▶ _Data for analysis_
::::::
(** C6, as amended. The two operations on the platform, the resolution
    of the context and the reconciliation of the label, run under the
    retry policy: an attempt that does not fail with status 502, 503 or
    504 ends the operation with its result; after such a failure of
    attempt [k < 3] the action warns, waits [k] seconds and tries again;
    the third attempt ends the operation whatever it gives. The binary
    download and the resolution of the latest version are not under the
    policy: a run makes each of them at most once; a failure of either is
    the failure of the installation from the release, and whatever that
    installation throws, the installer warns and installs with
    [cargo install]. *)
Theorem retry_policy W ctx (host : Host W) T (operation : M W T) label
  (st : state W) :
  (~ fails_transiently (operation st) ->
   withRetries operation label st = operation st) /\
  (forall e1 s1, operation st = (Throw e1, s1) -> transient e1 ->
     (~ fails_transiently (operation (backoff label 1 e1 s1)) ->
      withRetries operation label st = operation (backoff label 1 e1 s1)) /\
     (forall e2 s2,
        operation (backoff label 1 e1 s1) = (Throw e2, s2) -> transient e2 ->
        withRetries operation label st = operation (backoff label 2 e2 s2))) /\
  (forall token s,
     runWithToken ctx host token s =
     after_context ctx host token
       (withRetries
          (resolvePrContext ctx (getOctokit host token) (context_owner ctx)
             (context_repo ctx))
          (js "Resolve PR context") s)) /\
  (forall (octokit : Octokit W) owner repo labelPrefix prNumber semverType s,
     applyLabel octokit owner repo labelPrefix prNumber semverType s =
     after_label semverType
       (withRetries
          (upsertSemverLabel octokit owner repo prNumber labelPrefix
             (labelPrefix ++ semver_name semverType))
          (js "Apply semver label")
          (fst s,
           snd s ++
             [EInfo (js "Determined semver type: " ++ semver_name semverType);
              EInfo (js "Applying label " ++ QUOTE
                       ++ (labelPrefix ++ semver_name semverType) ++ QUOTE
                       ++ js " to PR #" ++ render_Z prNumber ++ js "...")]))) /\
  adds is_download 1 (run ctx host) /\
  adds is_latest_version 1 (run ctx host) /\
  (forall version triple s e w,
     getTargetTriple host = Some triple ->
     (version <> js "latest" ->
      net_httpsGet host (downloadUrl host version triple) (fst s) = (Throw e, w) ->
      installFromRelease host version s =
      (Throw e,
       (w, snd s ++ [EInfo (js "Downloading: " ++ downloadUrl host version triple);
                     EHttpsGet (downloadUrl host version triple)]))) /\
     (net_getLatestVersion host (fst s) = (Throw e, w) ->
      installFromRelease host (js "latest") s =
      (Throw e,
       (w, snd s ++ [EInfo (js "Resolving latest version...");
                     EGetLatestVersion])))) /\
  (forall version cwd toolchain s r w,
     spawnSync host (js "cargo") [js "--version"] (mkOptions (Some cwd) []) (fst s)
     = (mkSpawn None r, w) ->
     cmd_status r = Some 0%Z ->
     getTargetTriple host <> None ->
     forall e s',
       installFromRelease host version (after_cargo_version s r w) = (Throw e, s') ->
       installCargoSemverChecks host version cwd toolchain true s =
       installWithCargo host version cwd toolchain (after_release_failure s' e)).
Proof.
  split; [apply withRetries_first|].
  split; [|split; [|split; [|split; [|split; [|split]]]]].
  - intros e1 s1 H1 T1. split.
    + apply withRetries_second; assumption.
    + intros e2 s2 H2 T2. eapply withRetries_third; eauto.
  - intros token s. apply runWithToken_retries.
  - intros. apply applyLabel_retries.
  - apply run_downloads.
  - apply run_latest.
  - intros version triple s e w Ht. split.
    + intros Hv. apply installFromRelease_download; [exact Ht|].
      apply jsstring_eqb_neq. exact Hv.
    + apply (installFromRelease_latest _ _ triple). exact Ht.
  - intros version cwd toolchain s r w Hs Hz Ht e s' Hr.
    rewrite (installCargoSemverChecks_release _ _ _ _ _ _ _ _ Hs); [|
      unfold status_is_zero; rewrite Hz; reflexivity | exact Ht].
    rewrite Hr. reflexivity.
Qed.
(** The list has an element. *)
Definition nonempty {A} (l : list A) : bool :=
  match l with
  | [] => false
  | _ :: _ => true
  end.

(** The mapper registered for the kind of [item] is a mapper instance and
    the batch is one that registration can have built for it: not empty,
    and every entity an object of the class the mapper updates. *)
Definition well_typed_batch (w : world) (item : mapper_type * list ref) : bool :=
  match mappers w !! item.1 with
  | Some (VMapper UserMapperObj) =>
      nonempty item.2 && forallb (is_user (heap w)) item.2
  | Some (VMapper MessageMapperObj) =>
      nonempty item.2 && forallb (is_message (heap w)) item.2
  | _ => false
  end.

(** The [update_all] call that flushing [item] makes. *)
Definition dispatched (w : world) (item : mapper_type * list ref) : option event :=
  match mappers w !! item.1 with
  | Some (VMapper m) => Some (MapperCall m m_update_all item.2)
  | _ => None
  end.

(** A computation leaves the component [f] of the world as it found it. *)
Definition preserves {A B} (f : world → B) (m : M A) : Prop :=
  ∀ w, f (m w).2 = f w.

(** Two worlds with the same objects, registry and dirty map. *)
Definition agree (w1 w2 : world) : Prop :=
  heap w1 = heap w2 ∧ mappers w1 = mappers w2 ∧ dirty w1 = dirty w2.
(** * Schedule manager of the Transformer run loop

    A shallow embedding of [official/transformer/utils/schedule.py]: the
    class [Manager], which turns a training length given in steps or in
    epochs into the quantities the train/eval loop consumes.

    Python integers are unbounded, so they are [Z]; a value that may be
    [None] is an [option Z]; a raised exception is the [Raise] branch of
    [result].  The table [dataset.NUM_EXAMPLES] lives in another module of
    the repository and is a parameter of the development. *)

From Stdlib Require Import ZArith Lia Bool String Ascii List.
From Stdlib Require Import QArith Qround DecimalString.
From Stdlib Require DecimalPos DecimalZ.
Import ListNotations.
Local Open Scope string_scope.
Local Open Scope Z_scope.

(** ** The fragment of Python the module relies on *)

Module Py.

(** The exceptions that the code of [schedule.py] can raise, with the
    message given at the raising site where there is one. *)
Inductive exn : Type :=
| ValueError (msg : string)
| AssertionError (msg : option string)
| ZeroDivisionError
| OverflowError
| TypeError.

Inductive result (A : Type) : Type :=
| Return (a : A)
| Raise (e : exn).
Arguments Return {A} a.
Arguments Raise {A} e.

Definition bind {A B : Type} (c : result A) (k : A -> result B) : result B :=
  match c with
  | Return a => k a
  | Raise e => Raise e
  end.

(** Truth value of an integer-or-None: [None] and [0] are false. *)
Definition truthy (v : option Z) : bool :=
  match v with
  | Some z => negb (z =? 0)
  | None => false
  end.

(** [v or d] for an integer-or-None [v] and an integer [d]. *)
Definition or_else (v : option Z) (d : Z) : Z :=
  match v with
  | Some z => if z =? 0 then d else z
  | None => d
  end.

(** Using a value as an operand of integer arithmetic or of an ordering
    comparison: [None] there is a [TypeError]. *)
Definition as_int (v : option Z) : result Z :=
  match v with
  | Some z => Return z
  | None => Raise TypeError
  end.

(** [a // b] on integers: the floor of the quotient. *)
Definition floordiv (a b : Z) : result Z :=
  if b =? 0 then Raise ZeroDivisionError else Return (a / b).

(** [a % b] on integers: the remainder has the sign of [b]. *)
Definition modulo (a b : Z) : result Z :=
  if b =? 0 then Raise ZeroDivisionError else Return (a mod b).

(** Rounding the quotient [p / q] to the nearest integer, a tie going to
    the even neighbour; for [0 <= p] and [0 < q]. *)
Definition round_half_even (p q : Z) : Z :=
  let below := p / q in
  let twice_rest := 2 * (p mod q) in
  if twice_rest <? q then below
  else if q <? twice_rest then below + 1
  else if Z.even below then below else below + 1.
::::::
▶ _Directions_
Keep to the lines above, from the first one through the line where "attempt [k <" appears, and copy them exactly.

▶ _Solution to this exercise_
(** C6, as amended. The two operations on the platform, the resolution
    of the context and the reconciliation of the label, run under the
    retry policy: an attempt that does not fail with status 502, 503 or
    504 ends the operation with its result; after such a failure of
    attempt [k < 3] the action warns, waits [k] seconds and tries again;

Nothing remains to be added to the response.